WORKING DATA:
^^^^^^^^

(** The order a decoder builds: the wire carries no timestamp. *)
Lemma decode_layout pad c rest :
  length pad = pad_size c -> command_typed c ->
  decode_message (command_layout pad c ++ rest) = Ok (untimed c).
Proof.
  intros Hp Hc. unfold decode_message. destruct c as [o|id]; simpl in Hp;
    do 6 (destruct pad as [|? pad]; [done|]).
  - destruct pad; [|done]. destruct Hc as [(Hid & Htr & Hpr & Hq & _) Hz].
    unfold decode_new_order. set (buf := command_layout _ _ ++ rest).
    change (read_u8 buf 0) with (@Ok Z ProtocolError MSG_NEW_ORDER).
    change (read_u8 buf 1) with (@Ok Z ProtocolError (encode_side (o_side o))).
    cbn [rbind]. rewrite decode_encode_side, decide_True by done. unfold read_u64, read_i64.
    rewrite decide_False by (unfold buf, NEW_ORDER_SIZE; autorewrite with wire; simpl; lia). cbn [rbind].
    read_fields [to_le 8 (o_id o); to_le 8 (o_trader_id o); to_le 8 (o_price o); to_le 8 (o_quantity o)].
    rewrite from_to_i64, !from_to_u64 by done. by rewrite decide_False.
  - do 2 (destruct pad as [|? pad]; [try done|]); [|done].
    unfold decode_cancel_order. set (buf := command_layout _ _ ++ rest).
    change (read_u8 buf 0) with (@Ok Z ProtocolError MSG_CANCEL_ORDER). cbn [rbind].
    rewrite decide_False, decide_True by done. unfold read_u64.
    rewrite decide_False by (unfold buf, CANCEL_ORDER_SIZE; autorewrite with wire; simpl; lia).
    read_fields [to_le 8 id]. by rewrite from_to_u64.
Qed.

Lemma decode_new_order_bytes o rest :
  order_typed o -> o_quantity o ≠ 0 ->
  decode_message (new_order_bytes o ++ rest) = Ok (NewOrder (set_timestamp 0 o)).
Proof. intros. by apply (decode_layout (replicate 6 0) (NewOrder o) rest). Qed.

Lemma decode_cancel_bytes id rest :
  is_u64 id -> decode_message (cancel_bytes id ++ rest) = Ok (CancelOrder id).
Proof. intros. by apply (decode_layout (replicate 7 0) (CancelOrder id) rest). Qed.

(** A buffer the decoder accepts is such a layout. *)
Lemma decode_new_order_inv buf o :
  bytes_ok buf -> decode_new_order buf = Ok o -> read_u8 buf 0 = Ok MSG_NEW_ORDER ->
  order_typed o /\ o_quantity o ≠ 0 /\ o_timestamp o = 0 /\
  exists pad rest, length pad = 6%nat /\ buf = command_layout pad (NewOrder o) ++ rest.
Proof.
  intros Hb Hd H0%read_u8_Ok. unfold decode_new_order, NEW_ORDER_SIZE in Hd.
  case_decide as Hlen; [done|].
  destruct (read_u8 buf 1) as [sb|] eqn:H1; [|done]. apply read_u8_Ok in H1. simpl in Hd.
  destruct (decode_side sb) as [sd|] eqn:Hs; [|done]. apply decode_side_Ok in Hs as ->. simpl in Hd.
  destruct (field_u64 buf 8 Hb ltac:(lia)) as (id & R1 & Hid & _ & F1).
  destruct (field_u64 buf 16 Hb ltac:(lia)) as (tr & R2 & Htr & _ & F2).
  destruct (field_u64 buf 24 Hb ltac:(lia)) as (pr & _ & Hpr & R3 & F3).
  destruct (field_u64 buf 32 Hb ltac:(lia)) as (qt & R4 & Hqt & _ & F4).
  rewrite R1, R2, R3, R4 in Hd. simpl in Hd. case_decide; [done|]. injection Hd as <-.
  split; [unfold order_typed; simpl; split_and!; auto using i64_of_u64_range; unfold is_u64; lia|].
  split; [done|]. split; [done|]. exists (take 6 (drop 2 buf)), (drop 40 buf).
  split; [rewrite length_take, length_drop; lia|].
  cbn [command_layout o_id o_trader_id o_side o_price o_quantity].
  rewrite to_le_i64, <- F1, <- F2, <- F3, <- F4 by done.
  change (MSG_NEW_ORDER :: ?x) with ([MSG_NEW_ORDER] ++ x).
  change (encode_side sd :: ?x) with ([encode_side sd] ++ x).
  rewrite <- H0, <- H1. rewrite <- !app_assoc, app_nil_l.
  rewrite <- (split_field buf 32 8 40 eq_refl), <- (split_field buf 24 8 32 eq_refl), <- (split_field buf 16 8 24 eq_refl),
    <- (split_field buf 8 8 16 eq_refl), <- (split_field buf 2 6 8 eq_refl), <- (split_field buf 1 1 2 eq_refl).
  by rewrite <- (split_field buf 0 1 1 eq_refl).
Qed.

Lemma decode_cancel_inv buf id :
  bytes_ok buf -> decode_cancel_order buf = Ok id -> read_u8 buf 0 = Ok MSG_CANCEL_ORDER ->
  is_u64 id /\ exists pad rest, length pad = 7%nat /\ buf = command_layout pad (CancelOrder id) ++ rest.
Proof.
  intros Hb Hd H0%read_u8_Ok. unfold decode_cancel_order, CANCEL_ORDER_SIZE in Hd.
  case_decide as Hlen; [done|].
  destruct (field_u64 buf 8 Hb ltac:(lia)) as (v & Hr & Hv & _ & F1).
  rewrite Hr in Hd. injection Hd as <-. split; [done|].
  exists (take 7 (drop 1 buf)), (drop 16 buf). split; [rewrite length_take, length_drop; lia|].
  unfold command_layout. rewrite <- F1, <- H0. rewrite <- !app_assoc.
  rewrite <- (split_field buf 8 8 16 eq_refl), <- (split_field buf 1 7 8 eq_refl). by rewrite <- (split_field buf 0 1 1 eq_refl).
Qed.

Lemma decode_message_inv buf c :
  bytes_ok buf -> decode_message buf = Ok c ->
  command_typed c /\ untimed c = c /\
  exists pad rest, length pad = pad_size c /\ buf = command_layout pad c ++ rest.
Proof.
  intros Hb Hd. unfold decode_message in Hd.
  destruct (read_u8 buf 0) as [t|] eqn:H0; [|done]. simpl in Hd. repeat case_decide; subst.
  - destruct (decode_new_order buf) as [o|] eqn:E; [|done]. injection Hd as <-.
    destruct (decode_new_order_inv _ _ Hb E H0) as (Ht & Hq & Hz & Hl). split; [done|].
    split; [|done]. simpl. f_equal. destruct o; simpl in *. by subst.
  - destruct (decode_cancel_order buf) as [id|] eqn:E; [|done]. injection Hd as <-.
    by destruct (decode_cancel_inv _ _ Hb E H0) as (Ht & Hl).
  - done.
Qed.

^^^^^^^^

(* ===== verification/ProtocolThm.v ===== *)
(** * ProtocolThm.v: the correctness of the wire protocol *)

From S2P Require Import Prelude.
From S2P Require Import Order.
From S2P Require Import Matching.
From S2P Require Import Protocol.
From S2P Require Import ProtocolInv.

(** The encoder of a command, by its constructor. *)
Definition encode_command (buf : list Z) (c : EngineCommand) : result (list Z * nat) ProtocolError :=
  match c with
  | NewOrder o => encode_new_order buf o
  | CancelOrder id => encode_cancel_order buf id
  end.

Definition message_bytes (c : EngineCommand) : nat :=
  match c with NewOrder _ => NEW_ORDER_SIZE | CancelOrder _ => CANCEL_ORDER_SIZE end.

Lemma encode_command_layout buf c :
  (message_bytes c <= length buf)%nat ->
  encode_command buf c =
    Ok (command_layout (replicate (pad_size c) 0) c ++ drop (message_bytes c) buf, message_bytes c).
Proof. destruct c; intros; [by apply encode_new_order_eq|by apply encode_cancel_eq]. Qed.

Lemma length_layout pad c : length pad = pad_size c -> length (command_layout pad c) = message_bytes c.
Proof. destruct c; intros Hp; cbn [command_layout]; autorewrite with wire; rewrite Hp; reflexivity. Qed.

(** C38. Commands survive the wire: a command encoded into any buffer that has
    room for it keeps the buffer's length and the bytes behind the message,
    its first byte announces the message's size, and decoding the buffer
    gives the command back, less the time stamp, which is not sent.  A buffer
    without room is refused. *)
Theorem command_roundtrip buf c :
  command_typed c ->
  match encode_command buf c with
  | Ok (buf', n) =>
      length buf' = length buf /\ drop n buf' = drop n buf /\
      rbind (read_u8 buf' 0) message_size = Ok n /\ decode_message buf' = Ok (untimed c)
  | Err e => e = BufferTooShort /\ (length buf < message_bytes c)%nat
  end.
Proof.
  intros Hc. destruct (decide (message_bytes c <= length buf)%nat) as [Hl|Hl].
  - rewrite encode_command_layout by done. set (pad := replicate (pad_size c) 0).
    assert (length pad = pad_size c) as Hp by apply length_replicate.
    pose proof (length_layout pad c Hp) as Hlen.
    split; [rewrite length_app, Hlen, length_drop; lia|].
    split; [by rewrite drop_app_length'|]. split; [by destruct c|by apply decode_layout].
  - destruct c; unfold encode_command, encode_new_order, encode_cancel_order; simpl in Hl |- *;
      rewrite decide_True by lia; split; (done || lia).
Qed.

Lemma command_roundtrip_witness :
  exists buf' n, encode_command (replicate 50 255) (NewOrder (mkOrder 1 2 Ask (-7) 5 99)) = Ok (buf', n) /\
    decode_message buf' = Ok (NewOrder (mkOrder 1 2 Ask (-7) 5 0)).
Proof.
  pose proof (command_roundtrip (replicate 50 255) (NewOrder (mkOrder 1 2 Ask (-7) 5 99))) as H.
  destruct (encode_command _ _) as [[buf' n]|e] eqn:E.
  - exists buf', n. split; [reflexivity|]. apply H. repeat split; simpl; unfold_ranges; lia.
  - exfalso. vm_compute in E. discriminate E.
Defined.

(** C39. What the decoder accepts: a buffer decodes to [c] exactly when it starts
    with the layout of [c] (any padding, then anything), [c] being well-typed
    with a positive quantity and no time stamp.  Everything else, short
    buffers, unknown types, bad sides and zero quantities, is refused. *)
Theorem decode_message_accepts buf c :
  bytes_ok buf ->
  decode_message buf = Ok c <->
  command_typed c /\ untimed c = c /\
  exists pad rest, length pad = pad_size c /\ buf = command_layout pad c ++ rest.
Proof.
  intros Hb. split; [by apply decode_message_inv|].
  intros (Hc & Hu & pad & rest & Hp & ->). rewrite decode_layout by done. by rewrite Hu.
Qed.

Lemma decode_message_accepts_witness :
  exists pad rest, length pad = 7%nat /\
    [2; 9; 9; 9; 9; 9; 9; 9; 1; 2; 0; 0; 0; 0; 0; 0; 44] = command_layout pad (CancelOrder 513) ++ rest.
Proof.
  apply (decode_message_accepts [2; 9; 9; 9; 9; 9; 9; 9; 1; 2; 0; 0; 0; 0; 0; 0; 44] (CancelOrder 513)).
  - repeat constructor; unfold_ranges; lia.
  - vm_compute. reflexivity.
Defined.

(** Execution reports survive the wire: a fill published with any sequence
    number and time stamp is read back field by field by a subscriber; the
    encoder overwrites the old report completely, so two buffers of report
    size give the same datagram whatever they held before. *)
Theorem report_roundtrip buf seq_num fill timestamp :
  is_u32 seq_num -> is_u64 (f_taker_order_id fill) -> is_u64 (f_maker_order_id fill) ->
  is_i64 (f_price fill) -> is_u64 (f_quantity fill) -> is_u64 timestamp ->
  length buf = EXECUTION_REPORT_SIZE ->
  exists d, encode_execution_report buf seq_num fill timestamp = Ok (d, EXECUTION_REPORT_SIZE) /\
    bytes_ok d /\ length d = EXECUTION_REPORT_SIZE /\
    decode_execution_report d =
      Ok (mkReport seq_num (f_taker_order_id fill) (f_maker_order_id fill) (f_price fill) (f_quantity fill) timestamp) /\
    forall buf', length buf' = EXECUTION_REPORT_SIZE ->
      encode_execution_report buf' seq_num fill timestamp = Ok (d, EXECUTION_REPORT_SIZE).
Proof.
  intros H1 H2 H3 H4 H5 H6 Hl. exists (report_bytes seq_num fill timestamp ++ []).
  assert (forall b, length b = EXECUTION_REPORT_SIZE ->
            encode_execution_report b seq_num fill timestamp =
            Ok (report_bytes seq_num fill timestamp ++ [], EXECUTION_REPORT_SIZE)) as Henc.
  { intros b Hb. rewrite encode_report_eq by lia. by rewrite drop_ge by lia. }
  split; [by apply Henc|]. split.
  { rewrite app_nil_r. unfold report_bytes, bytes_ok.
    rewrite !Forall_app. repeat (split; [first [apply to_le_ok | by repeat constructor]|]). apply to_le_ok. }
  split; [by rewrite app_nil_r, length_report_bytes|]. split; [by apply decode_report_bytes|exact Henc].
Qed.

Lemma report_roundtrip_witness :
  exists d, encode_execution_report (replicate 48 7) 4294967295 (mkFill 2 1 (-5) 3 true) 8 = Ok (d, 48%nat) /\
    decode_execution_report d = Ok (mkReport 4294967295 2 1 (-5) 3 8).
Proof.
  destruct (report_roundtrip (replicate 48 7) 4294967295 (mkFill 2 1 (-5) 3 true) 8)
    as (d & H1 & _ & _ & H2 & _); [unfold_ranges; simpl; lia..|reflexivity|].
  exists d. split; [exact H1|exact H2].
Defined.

^^^^^^^^

YOUR ASSIGNMENT:
A line qualifies when it holds the word "EngineCommand"; report all qualifying lines from the records above.

YOUR RESPONSE:
Definition encode_command (buf : list Z) (c : EngineCommand) : result (list Z * nat) ProtocolError :=
Definition message_bytes (c : EngineCommand) : nat :=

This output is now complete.